Which lines below fall between the one containing "string) (expose : bool)" and the one containing "(** A random netlist constant. *)"? Repeat them exactly, counting both of those lines, and add nothing else.

..........

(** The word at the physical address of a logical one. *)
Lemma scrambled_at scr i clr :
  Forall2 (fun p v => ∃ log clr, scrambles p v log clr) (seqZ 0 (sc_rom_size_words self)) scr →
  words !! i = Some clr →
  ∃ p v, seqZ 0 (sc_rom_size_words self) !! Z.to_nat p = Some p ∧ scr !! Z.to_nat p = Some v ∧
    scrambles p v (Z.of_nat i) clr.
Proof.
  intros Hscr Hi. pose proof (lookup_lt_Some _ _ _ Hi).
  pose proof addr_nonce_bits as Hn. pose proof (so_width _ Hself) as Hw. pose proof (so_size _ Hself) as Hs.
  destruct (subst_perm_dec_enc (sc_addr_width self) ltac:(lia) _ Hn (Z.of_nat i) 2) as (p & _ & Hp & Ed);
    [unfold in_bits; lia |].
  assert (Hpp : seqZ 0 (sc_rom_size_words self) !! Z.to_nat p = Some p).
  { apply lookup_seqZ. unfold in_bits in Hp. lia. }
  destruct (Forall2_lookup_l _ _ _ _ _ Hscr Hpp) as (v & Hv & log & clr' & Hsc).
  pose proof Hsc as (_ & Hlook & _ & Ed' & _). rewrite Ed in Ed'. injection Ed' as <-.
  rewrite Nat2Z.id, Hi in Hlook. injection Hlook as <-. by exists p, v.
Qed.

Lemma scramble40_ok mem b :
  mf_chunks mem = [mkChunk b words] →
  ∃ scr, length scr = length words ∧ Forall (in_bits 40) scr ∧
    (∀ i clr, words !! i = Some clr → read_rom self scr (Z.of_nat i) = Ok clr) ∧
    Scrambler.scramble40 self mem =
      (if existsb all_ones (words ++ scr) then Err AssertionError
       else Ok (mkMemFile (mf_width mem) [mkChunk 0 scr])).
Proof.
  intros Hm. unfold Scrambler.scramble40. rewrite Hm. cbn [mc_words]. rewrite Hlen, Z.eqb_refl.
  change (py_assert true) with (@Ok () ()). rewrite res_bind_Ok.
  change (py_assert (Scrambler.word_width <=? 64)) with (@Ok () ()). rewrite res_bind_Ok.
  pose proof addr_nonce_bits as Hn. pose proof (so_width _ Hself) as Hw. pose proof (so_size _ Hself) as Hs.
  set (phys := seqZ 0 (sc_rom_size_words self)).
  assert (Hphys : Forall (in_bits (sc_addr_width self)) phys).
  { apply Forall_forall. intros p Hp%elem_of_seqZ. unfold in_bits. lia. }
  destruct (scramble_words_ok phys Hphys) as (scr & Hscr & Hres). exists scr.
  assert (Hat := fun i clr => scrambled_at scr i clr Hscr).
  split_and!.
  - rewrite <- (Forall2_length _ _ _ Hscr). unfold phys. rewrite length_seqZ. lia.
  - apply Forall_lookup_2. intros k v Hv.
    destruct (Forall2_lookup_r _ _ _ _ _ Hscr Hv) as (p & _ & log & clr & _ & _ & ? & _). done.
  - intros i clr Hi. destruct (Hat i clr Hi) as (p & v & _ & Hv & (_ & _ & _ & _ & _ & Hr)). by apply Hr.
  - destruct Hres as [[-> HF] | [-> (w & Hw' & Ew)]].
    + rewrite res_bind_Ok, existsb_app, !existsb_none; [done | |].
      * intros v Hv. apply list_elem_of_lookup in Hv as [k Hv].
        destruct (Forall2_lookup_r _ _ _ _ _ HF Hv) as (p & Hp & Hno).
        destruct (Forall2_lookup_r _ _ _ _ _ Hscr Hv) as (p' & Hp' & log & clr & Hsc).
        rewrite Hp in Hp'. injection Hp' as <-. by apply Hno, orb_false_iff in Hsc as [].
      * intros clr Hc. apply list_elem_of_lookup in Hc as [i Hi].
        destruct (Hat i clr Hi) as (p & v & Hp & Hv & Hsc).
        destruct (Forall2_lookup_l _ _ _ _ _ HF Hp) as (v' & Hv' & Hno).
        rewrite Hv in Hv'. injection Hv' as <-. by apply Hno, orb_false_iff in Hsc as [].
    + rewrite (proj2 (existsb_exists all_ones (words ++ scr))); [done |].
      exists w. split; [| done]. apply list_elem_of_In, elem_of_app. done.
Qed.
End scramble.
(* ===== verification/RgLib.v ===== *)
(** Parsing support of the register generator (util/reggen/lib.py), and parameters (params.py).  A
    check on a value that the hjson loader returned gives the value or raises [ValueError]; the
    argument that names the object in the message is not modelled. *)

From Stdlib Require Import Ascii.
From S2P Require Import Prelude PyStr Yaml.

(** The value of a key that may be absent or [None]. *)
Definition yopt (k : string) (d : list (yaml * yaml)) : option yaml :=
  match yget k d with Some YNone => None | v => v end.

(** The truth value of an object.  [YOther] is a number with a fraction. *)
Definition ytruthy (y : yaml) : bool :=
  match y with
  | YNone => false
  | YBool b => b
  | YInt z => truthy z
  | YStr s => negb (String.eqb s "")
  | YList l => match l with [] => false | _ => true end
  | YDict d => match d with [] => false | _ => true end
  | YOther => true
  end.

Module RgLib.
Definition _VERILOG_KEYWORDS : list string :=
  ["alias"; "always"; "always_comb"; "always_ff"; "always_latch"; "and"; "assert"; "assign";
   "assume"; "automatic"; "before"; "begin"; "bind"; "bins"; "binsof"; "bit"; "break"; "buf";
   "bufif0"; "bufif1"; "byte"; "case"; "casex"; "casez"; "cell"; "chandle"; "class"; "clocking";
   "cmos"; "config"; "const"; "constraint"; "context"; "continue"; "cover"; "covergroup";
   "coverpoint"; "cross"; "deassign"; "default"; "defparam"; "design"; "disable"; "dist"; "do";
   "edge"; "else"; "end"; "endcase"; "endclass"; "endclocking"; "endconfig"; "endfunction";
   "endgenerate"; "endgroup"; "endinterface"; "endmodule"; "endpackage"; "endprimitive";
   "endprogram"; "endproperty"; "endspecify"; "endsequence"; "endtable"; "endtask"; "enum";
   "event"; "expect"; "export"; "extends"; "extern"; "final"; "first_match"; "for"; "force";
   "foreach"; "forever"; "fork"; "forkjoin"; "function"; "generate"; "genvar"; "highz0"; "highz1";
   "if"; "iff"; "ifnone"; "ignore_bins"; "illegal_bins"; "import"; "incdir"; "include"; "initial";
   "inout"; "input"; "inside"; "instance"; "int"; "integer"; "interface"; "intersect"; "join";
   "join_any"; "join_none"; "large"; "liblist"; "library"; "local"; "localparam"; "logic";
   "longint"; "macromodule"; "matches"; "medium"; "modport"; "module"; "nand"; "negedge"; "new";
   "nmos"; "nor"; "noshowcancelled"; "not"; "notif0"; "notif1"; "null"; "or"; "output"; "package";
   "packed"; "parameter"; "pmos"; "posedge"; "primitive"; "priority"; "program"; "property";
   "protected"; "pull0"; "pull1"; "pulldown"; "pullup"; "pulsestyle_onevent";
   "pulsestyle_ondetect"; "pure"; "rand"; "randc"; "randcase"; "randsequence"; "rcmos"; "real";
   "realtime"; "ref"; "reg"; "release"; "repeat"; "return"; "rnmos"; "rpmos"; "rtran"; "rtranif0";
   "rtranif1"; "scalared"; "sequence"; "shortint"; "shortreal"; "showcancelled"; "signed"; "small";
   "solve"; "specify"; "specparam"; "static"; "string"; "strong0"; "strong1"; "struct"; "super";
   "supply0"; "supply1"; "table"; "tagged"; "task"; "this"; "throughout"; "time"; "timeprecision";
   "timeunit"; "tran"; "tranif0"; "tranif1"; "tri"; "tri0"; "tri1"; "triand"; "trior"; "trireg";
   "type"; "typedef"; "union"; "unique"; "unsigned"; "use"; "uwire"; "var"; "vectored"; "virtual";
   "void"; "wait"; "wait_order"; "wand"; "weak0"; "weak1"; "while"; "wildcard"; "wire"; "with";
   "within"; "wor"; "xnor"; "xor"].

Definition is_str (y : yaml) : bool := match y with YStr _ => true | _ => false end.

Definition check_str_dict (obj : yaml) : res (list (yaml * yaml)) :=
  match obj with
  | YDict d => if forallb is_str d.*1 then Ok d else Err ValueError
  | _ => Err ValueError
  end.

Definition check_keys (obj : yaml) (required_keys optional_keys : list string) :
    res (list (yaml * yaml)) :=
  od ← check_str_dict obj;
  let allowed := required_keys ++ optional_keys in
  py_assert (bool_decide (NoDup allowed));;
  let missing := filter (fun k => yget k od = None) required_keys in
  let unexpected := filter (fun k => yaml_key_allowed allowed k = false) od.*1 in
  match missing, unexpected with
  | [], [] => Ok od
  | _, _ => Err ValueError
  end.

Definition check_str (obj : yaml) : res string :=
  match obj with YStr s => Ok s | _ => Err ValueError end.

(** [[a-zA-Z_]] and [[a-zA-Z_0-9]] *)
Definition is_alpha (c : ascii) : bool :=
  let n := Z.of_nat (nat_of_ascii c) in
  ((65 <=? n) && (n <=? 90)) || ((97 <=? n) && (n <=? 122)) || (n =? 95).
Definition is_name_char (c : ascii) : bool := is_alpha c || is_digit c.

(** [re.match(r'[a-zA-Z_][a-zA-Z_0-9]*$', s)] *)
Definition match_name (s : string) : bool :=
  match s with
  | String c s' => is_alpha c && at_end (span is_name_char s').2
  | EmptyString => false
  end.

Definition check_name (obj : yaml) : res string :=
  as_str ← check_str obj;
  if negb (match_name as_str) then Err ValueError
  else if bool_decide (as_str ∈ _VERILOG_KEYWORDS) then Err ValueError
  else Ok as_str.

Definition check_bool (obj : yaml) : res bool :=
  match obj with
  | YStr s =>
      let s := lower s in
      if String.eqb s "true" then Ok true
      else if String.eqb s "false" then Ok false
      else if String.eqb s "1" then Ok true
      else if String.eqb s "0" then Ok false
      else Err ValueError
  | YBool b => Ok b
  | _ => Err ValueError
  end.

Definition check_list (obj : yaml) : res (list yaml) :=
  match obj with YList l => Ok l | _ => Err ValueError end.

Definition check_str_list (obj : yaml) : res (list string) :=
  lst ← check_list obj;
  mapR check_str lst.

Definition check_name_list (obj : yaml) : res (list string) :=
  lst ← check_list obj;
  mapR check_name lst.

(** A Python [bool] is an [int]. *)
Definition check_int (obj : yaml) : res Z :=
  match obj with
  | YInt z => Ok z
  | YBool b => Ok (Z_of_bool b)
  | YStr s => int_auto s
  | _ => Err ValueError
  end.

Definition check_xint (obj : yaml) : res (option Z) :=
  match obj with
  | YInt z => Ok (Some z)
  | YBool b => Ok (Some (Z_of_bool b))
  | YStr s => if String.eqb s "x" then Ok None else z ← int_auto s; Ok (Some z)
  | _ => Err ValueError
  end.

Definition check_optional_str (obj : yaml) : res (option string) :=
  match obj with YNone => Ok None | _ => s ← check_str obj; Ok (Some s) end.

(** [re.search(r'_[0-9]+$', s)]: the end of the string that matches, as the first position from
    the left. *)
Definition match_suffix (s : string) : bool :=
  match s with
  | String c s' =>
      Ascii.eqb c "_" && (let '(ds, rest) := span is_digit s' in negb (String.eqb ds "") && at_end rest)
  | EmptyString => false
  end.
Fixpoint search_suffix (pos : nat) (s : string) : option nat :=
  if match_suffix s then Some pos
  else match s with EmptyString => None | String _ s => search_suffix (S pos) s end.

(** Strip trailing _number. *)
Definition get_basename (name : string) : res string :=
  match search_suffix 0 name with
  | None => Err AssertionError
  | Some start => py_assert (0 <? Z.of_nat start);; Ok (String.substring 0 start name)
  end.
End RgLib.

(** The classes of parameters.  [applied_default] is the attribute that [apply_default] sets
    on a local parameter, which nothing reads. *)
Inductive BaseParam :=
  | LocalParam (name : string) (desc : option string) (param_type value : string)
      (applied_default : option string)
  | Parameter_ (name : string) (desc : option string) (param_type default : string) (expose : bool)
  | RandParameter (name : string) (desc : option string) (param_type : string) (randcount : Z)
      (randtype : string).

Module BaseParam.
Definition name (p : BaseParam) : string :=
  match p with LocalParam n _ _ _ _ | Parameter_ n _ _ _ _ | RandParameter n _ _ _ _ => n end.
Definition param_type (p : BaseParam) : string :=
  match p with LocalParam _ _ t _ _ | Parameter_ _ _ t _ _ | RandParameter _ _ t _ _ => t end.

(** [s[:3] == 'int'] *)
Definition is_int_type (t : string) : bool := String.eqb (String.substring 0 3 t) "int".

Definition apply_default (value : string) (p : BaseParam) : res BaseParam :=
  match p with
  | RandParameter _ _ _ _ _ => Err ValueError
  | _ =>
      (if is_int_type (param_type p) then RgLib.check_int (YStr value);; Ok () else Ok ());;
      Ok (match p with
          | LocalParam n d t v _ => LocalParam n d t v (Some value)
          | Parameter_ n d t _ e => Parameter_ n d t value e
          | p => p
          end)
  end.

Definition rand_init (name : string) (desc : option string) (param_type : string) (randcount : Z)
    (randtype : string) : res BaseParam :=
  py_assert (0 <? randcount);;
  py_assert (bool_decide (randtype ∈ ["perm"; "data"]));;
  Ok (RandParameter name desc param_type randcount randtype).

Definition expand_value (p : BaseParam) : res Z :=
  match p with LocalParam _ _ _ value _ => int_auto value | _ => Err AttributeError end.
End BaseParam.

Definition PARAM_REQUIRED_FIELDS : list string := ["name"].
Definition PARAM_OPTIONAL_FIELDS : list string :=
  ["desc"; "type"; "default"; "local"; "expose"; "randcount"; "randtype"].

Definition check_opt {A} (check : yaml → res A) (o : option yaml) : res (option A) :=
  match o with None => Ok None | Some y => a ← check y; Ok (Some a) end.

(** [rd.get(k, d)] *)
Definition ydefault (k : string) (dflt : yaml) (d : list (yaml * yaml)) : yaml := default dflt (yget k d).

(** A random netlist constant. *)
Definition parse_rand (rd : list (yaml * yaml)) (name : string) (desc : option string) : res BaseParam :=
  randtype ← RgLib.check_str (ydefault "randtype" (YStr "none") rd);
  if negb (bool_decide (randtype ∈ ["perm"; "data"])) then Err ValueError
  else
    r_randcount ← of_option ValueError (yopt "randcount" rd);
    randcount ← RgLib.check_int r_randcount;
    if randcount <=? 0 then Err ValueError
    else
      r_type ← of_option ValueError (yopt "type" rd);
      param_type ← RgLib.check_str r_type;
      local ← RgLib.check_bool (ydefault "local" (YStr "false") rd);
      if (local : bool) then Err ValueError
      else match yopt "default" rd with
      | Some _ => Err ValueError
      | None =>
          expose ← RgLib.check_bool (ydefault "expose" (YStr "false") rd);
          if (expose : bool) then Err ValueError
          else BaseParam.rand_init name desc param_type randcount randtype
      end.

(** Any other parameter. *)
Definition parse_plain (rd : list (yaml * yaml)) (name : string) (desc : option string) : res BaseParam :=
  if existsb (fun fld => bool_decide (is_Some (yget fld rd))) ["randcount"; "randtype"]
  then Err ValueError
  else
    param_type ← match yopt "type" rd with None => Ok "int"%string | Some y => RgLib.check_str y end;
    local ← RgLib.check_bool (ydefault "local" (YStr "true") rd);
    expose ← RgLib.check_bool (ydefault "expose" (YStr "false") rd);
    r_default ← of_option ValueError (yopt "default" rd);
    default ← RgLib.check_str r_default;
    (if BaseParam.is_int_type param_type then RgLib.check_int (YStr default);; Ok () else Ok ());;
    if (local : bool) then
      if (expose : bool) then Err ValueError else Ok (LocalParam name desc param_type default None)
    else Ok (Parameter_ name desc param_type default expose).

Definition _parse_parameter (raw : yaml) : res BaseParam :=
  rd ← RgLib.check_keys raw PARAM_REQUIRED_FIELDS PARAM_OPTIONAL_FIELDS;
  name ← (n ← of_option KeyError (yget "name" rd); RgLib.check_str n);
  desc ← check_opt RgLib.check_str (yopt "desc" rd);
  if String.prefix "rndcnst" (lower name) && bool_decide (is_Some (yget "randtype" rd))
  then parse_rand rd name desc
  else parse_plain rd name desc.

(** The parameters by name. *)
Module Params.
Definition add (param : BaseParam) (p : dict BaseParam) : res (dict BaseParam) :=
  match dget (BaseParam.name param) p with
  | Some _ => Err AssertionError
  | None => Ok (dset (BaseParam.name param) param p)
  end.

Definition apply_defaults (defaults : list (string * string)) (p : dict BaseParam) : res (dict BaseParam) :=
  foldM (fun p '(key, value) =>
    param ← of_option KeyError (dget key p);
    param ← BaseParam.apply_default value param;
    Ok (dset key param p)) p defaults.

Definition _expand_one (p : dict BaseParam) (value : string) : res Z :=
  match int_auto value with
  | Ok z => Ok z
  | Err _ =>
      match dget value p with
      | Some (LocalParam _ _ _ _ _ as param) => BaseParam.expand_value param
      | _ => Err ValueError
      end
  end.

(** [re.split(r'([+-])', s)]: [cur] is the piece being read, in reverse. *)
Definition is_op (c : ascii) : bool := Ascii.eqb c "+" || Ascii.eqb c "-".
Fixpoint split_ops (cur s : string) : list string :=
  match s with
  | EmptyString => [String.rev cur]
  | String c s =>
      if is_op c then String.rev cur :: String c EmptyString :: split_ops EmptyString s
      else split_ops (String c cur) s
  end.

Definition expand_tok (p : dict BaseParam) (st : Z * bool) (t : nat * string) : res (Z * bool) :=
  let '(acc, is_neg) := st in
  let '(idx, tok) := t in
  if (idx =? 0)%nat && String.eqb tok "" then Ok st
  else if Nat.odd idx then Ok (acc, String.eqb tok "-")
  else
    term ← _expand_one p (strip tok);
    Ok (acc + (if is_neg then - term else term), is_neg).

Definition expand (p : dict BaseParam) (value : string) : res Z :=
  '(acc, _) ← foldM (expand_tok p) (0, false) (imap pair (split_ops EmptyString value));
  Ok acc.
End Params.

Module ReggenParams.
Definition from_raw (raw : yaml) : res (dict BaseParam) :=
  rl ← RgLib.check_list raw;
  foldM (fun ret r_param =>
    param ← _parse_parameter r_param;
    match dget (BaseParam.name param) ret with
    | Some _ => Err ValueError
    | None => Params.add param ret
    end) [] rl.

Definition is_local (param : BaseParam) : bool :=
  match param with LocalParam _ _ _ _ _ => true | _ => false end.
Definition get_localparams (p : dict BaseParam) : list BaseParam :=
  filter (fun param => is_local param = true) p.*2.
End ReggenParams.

..........

> _Your response_
  | Parameter_ (name : string) (desc : option string) (param_type default : string) (expose : bool)
  | RandParameter (name : string) (desc : option string) (param_type : string) (randcount : Z)
      (randtype : string).

Module BaseParam.
Definition name (p : BaseParam) : string :=
  match p with LocalParam n _ _ _ _ | Parameter_ n _ _ _ _ | RandParameter n _ _ _ _ => n end.
Definition param_type (p : BaseParam) : string :=
  match p with LocalParam _ _ t _ _ | Parameter_ _ _ t _ _ | RandParameter _ _ t _ _ => t end.

(** [s[:3] == 'int'] *)
Definition is_int_type (t : string) : bool := String.eqb (String.substring 0 3 t) "int".

Definition apply_default (value : string) (p : BaseParam) : res BaseParam :=
  match p with
  | RandParameter _ _ _ _ _ => Err ValueError
  | _ =>
      (if is_int_type (param_type p) then RgLib.check_int (YStr value);; Ok () else Ok ());;
      Ok (match p with
          | LocalParam n d t v _ => LocalParam n d t v (Some value)
          | Parameter_ n d t _ e => Parameter_ n d t value e
          | p => p
          end)
  end.

Definition rand_init (name : string) (desc : option string) (param_type : string) (randcount : Z)
    (randtype : string) : res BaseParam :=
  py_assert (0 <? randcount);;
  py_assert (bool_decide (randtype ∈ ["perm"; "data"]));;
  Ok (RandParameter name desc param_type randcount randtype).

Definition expand_value (p : BaseParam) : res Z :=
  match p with LocalParam _ _ _ value _ => int_auto value | _ => Err AttributeError end.
End BaseParam.

Definition PARAM_REQUIRED_FIELDS : list string := ["name"].
Definition PARAM_OPTIONAL_FIELDS : list string :=
  ["desc"; "type"; "default"; "local"; "expose"; "randcount"; "randtype"].

Definition check_opt {A} (check : yaml → res A) (o : option yaml) : res (option A) :=
  match o with None => Ok None | Some y => a ← check y; Ok (Some a) end.

(** [rd.get(k, d)] *)
Definition ydefault (k : string) (dflt : yaml) (d : list (yaml * yaml)) : yaml := default dflt (yget k d).

(** A random netlist constant. *)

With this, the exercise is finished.